The following is an excerpt from The Newcomer Student: An Educator’s Guide to Aid Tranisition (Roman & Littlefield International, 2016). Interesting in exploring the full book? Find it on Amazon, Roman & Littlefield, or your favorite retailer.

The Silent Period & Obstructed Speech

The effects of a child’s emotional and psychiatric distress are routinely fleshed out in the Newcomer classroom.   Often, the first of these symptoms are speech-related.  In many cases, newly resettled students endure a period of marked silence.  Silence is usually ascribed to the process of emotional transitioning.  During the silent phase, which last for variant lengths of time, an individual will not express thoughts in the host language, either out of reluctance or inability.[1]  Those who experience this phenomenon are sometimes referred to as “shell shocked”.[1] [1]  The silent phase can last a period of days, weeks, or months.

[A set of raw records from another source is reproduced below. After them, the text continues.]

Record container_header : Type := {
  ch_header_size : Z;
  ch_container_version : Z;
  ch_container_flags : Z;
  ch_section_count : Z;
  ch_directory_offset : Z;
  ch_total_file_size : Z;
  ch_header_crc : Z;
  ch_input : apta_wovr_input_t
}.

(** The fields of the header; the section's payload is filled in later. *)
Definition read_container_header (b : list Z) : result container_header :=
  let! header_size := apta_get_u16 b 4 in
  let! container_version := apta_get_u16 b 6 in
  let! specification_major := apta_get_u16 b 8 in
  let! specification_minor := apta_get_u16 b 10 in
  let! producer_api_version := apta_get_u32 b 12 in
  let! container_flags := apta_get_u32 b 16 in
  let! section_count := apta_get_u32 b 20 in
  let! directory_offset := apta_get_u64 b 24 in
  let! total_file_size := apta_get_u64 b 32 in
  let! total_source_frames := apta_get_u64 b 40 in
  let! source_sample_rate := apta_get_u32 b 48 in
  let! source_channel_count := apta_get_u16 b 52 in
  let! source_channel_layout := apta_get_u16 b 54 in
  let! source_fingerprint_kind := apta_get_u32 b 88 in
  let! source_fingerprint := get_bytes b 56 (Z.to_nat APTA_SOURCE_FINGERPRINT_SIZE) in
  let! header_crc := apta_get_u32 b 92 in
  Ret {| ch_header_size := header_size;
         ch_container_version := container_version;
         ch_container_flags := container_flags;
         ch_section_count := section_count;
         ch_directory_offset := directory_offset;
         ch_total_file_size := total_file_size;
         ch_header_crc := header_crc;
         ch_input :=
           {| wi_payload := 0; wi_payload_size := 0;
              wi_container_flags := container_flags;
              wi_total_source_frames := total_source_frames;
              wi_source_sample_rate := source_sample_rate;
              wi_source_channel_count := source_channel_count;
              wi_source_channel_layout := source_channel_layout;
              wi_source_fingerprint_kind := source_fingerprint_kind;
              wi_source_fingerprint := source_fingerprint;
              wi_specification_major := specification_major;
              wi_specification_minor := specification_minor;
              wi_producer_api_version := producer_api_version |} |}.

(** The checks on the header, up to the directory walk. *)
Definition check_container_header (b : list Z) (options : apta_effective_parse_options_t)
    (h : container_header) : result unit :=
  let buffer_size := zlen b in
  let input := ch_input h in
  let flags := ch_container_flags h in
  let kind := wi_source_fingerprint_kind input in
  bail APTA_ERROR_UNSUPPORTED when
    (ch_header_size h <? APTA_CONTAINER_HEADER_SIZE) || (buffer_size <? ch_header_size h) ||
    negb (ch_container_version h =? 1) ||
    negb (wi_specification_major input =? APTA_SPEC_VERSION_MAJOR) ||
    (APTA_SPEC_VERSION_MINOR <? wi_specification_minor input) in
  bail APTA_ERROR_CORRUPT_DATA when any flags (not32 APTA_CONTAINER_FLAG_MASK) in
  bail APTA_ERROR_CORRUPT_DATA when (ch_section_count h =? 0) in
  bail APTA_ERROR_LIMIT_EXCEEDED when
    (eo_maximum_section_count options <? ch_section_count h) in
  bail APTA_ERROR_CORRUPT_DATA when
    (ch_directory_offset h <? ch_header_size h) || any (ch_directory_offset h) 7 in
  let directory_size := u64 (ch_section_count h * APTA_DIRECTORY_ENTRY_SIZE) in
  bail APTA_ERROR_CORRUPT_DATA when
    negb (apta_range_fits (ch_directory_offset h) directory_size buffer_size) in
  bail APTA_ERROR_CORRUPT_DATA when
    negb (ch_total_file_size h =? buffer_size) || (wi_source_sample_rate input =? 0) ||
    (wi_source_channel_count input =? 0) in
  let! crc := crc32c_at b 0 92 in
  bail APTA_ERROR_CORRUPT_DATA when negb (crc =? ch_header_crc h) in
  bail APTA_ERROR_UNSUPPORTED when
    negb (kind =? APTA_SOURCE_FINGERPRINT_NONE) &&
    negb (kind =? APTA_SOURCE_FINGERPRINT_APPLICATION_OPAQUE_256) &&
    negb (kind =? APTA_SOURCE_FINGERPRINT_SHA256_SOURCE_OBJECT_BYTES) in
  bail APTA_ERROR_CORRUPT_DATA when
    (kind =? APTA_SOURCE_FINGERPRINT_NONE) &&
    negb (apta_bytes_are_zero (wi_source_fingerprint input)) in
  bail APTA_ERROR_CORRUPT_DATA when
    (if wi_total_source_frames input =? APTA_TOTAL_FRAMES_UNKNOWN
     then negb (any flags APTA_CONTAINER_FLAG_SOURCE_DURATION_UNKNOWN) ||
          negb (any flags APTA_CONTAINER_FLAG_PARTIAL_RESULT)
     else any flags APTA_CONTAINER_FLAG_SOURCE_DURATION_UNKNOWN) in
  Ret tt.

(** The address of a directory entry. *)
Definition directory_entry (directory_offset : Z) (index : nat) : Z :=
  size_t directory_offset + size_t (Z.of_nat index * APTA_DIRECTORY_ENTRY_SIZE).

Record section_entry : Type := {
  se_name : list Z;
  se_version : Z;
  se_flags : Z;
  se_offset : Z;
  se_stored_size : Z;
  se_logical_size : Z;
  se_crc : Z;
  se_reserved : Z
}.

Definition read_section_entry (b : list Z) (entry : Z) : result section_entry :=
  let! section_version := apta_get_u16 b (entry + 4) in
  let! section_flags := apta_get_u16 b (entry + 6) in
  let! section_offset := apta_get_u64 b (entry + 8) in
  let! stored_size := apta_get_u64 b (entry + 16) in
  let! logical_size := apta_get_u64 b (entry + 24) in
  let! section_crc := apta_get_u32 b (entry + 32) in
  let! reserved := apta_get_u32 b (entry + 36) in
  let! name := get_bytes b entry 4 in
  Ret {| se_name := name; se_version := section_version; se_flags := section_flags;
         se_offset := section_offset; se_stored_size := stored_size;
         se_logical_size := logical_size; se_crc := section_crc; se_reserved := reserved |}.

Definition is_wovr (e : section_entry) : bool := bytes_equal (se_name e) tag_WOVR.
Definition is_standard (e : section_entry) : bool := apta_is_standard_section (se_name e).

(** Whether the section overlaps one of the [n] entries from [earlier] on. *)
Fixpoint overlaps_earlier (b : list Z) (directory_offset : Z) (earlier n : nat)
    (section_offset stored_size : Z) : result bool :=
  match n with
  | O => Ret false
  | S n =>
      let prior := directory_entry directory_offset earlier in
      let! prior_offset := apta_get_u64 b (prior + 8) in
      let! prior_size := apta_get_u64 b (prior + 16) in
      if apta_ranges_overlap section_offset stored_size prior_offset prior_size
      then Ret true
      else overlaps_earlier b directory_offset (S earlier) n section_offset stored_size
  end.

(** The checks on entry [index]. *)
Definition check_section_entry (b : list Z) (options : apta_effective_parse_options_t)
    (h : container_header) (index : nat) (e : section_entry) : result unit :=
  let buffer_size := zlen b in
  let directory_size := u64 (ch_section_count h * APTA_DIRECTORY_ENTRY_SIZE) in
  bail APTA_ERROR_UNSUPPORTED when
    any (se_flags e) (Z.lor APTA_SECTION_FLAG_COMPRESSED APTA_SECTION_FLAG_ENCRYPTED) in
  bail APTA_ERROR_CORRUPT_DATA when
    any (se_flags e) (not32 APTA_SECTION_FLAG_MASK) ||
    (is_strict options && negb (se_reserved e =? 0)) in
  bail APTA_ERROR_UNSUPPORTED when is_standard e && negb (se_version e =? 1) in
  bail APTA_ERROR_CORRUPT_DATA when
    (is_wovr e && negb (any (se_flags e) APTA_SECTION_FLAG_REQUIRED)) ||
    (negb (is_wovr e) && is_standard e && any (se_flags e) APTA_SECTION_FLAG_REQUIRED) in
  bail APTA_ERROR_CORRUPT_DATA when
    any (se_offset e) 7 || negb (se_stored_size e =? se_logical_size e) ||
    negb (apta_range_fits (se_offset e) (se_stored_size e) buffer_size) in
  bail APTA_ERROR_CORRUPT_DATA when
    apta_ranges_overlap (se_offset e) (se_stored_size e) 0 (ch_header_size h) ||
    apta_ranges_overlap (se_offset e) (se_stored_size e) (ch_directory_offset h)
      directory_size in
  let! overlap := overlaps_earlier b (ch_directory_offset h) 0 index
                    (se_offset e) (se_stored_size e) in
  bail APTA_ERROR_CORRUPT_DATA when overlap in
  bail APTA_ERROR_CORRUPT_DATA when (SIZE_MAX <? se_stored_size e) in
  let! crc := crc32c_at b (size_t (se_offset e)) (Z.to_nat (se_stored_size e)) in
  bail APTA_ERROR_CORRUPT_DATA when negb (crc =? se_crc e) in
  Ret tt.

(** The loop over the [n] entries from [index] on; [found] is the payload. *)
Fixpoint directory_loop (b : list Z) (options : apta_effective_parse_options_t)
    (h : container_header) (index n : nat) (found : option (Z * Z)) : result (option (Z * Z)) :=
  match n with
  | O => Ret found
  | S n =>
      let! e := read_section_entry b (directory_entry (ch_directory_offset h) index) in
      let! _ := check_section_entry b options h index e in
      if is_wovr e
      then
        match found with
        | Some _ => Err APTA_ERROR_CORRUPT_DATA
        | None => directory_loop b options h (S index) n
                    (Some (size_t (se_offset e), size_t (se_stored_size e)))
        end
      else
        bail APTA_ERROR_UNSUPPORTED when
          negb (is_standard e) && any (se_flags e) APTA_SECTION_FLAG_REQUIRED in
        directory_loop b options h (S index) n found
  end.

In addition to silence, exposure to traumatic episodes at any period in a child’s life can trigger recurring nightmares and cognitive delays, as well as speech “freezes” and impediments. Such blocks include stuttering.  Newcomer students who exhibit impeded speech should also be evaluated for traumatic stress.  

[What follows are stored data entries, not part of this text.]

Lemma span_content_count s base :
  span_typed columns s -> sp_columns s = Some base ->
  zlen (k_columns (span_content_of columns s)) = sp_column_count s.
Proof.
  intros (_ & _ & _ & Hc & Hb) E. simpl. rewrite E in *. unfold zlen, is_u32 in *.
  rewrite length_take, length_drop. lia.
Qed.

Lemma layout_spans_spec spans i n packed logical previous :
  Forall (span_typed columns) spans -> (i + n <= length spans)%nat ->
  0 <= packed <= UINT32_MAX -> 0 <= logical ->
  wp (layout_spans r spans i n packed logical previous) (fun c =>
    let l := take n (drop i spans) in
    let ks := map (span_content_of columns) l in
    c.1 = packed + k_packed ks /\ c.1 <= UINT32_MAX /\ c.2 = Z.max logical (k_extent ks) /\
    Forall (fun s => is_Some (sp_columns s)) l).
Proof.
  intros Ht. revert i packed logical previous.
  induction n as [|n IH]; intros i packed logical previous Hn Hp Hl.
  - simpl. repeat split; [lia..|apply Forall_nil_2].
  - cbn [layout_spans]. destruct (arr_get_defined (E := apta_status_t) spans i) as (s & Hs & ->); [lia|].
    cbn [obind]. rewrite (drop_S _ _ _ Hs). cbn [take map].
    assert (Hts : span_typed columns s) by (by eapply Forall_lookup_1).
    destruct (sp_columns s) as [base|] eqn:Eb; [|done].
    pose proof (span_content_count s base Hts Eb) as Hcount.
    destruct Hts as (_ & _ & Hf & Hc & Hb). rewrite Eb in Hb.
    apply wp_bail. intros G. bool_facts. unfold is_u32 in *.
    rewrite u32_small in * by (unfold is_u32; lia).
    rewrite (u64_small (UINT32_MAX - packed)) by (unfold is_u64; lia).
    apply wp_bail. intros G'. bool_facts.
    eapply wp_bind_mono; [by apply layout_columns_defined|]. intros _ _.
    rewrite !u64_small by (unfold is_u64; lia).
    eapply wp_mono; [apply IH; [lia|lia|case_match; lia]|].
    intros [p l]. cbn [fst snd k_packed k_extent foldr]. unfold k_end_column at 1. rewrite Hcount.
    change (k_first_column (span_content_of columns s)) with (sp_first_column_index s).
    intros (-> & Hle & -> & Hsome). unfold k_packed in *. repeat split; [lia|lia| |by constructor].
    destruct (Z.ltb_spec logical (sp_first_column_index s + sp_column_count s)); unfold k_extent; lia.
Qed.

Lemma layout_columns_pass base n :
  (base + n <= length columns)%nat ->
  Forall (fun c => wc_minimum c <= wc_maximum c) (take n (drop base columns)) ->
  layout_columns columns base n = Ret tt.
Proof.
  revert base. induction n as [|n IH]; intros base Hn Hc; [done|]. cbn [layout_columns].
  destruct (arr_get_defined (E := apta_status_t) columns base) as (c & Hl & ->); [lia|]. cbn [obind].
  rewrite (drop_S _ _ _ Hl) in Hc. cbn [take] in Hc. apply Forall_cons in Hc as [Hc Hcs].
  assert (E : (wc_maximum c <? wc_minimum c) = false) by lia. rewrite E, andb_false_r.
  apply IH; [lia|done].
Qed.

(** The spans of a valid content pass the checks. *)
Lemma layout_spans_complete strict k spans i n packed logical previous column :
  Forall (span_typed columns) spans -> (i + n <= length spans)%nat ->
  let l := take n (drop i spans) in
  let ks := map (span_content_of columns) l in
  Forall (fun s => is_Some (sp_columns s)) l -> Forall (span_valid strict k) ks ->
  sorted_from previous column ks -> k_logical k <= UINT32_MAX ->
  0 <= packed -> packed + k_packed ks <= UINT32_MAX ->
  exists c, layout_spans r spans i n packed logical previous = Ret c.
Proof.
  intros Ht. revert i packed logical previous column.
  induction n as [|n IH]; intros i packed logical previous column Hn l ks Hsome Hv Hso Hlog Hp Hpk;
    [by eexists|].
  cbn [layout_spans]. destruct (arr_get_defined (E := apta_status_t) spans i) as (s & Hs & ->); [lia|].
  cbn [obind]. subst l ks. rewrite (drop_S _ _ _ Hs) in *. cbn [take map] in *.
  apply Forall_cons in Hsome as [[base Eb] Hsome]. apply Forall_cons in Hv as [Hvs Hv].
  destruct Hso as (Ho1 & Ho2 & Hso). rewrite Eb.
  assert (Hts : span_typed columns s) by (by eapply Forall_lookup_1).
  pose proof (span_content_count s base Hts Eb) as Hcount.
  destruct Hts as (R1 & R2 & Hf & Hc & Hb). rewrite Eb in Hb.
  unfold k_packed in Hpk. cbn [foldr] in Hpk.
  fold (k_packed (map (span_content_of columns) (take n (drop (S i) spans)))) in Hpk.
  destruct Hvs as [S1 S2 S3 S4 S5 _ _ _ _]. unfold k_end_column in *. rewrite Hcount in *.
  cbn [span_content_of k_first k_end k_first_column k_columns] in *. rewrite Eb in S1, S2.
  pose proof (k_packed_nonneg (map (span_content_of columns) (take n (drop (S i) spans)))) as Hp0.
  assert (Hc1 : sp_column_count s <> 0) by (intros E; rewrite E in S1; done).
  unfold is_u32, is_u64 in *. rewrite u32_small by (unfold is_u32; lia).
  rewrite (u64_small (UINT32_MAX - packed)) by (unfold is_u64; lia).
  rewrite !u64_small by (unfold is_u64; lia).
  match goal with |- context [if ?c then Err _ else _] => assert (E : c = false) by lia; rewrite E; clear E end.
  match goal with |- context [if ?c then Err _ else _] => assert (E : c = false) by lia; rewrite E; clear E end.
  rewrite layout_columns_pass; [cbn [obind]|lia|].
  - eapply IH; [lia|done|done|exact Hso|done|lia|lia].
  - eapply Forall_impl; [exact S2|]. intros c (_ & _ & Hmm & _). exact Hmm.
Qed.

Both silence and stuttering have a need to be addressed in the classroom.  To begin, students should not be expected or mandated to produce oral language before they are ready.   It is also wise to avoid situations that might embarrass new language learners, including publicly calling on them to speak before they are ready.  We can be careful to offer caring encouragement and guidance.  Also, we are responsible to practice patient wait time for processing speakers.  In doing so, we model this behavior for other students.  

Specific classroom accommodations must be in place to support language learners, and particularly non-verbal ELLs.  First, to achieve this, a healthy and nurturing learning environment is critical.  Small group engagement, tactile activities and positive feedback may encourage speech attempts and decrease overall anxiety.  Alternative-expression tasks, such as drawing-and-labeling, script singing, or charade acting can provide additional opportunities to demonstrate knowledge in a language-centric environment.  

Of course, kindness and caring are often the most influential antidotes to stress-stemmed silence.  In the context of non-verbal ELLs, relationship and safety are everything.   Simply, security induces speech.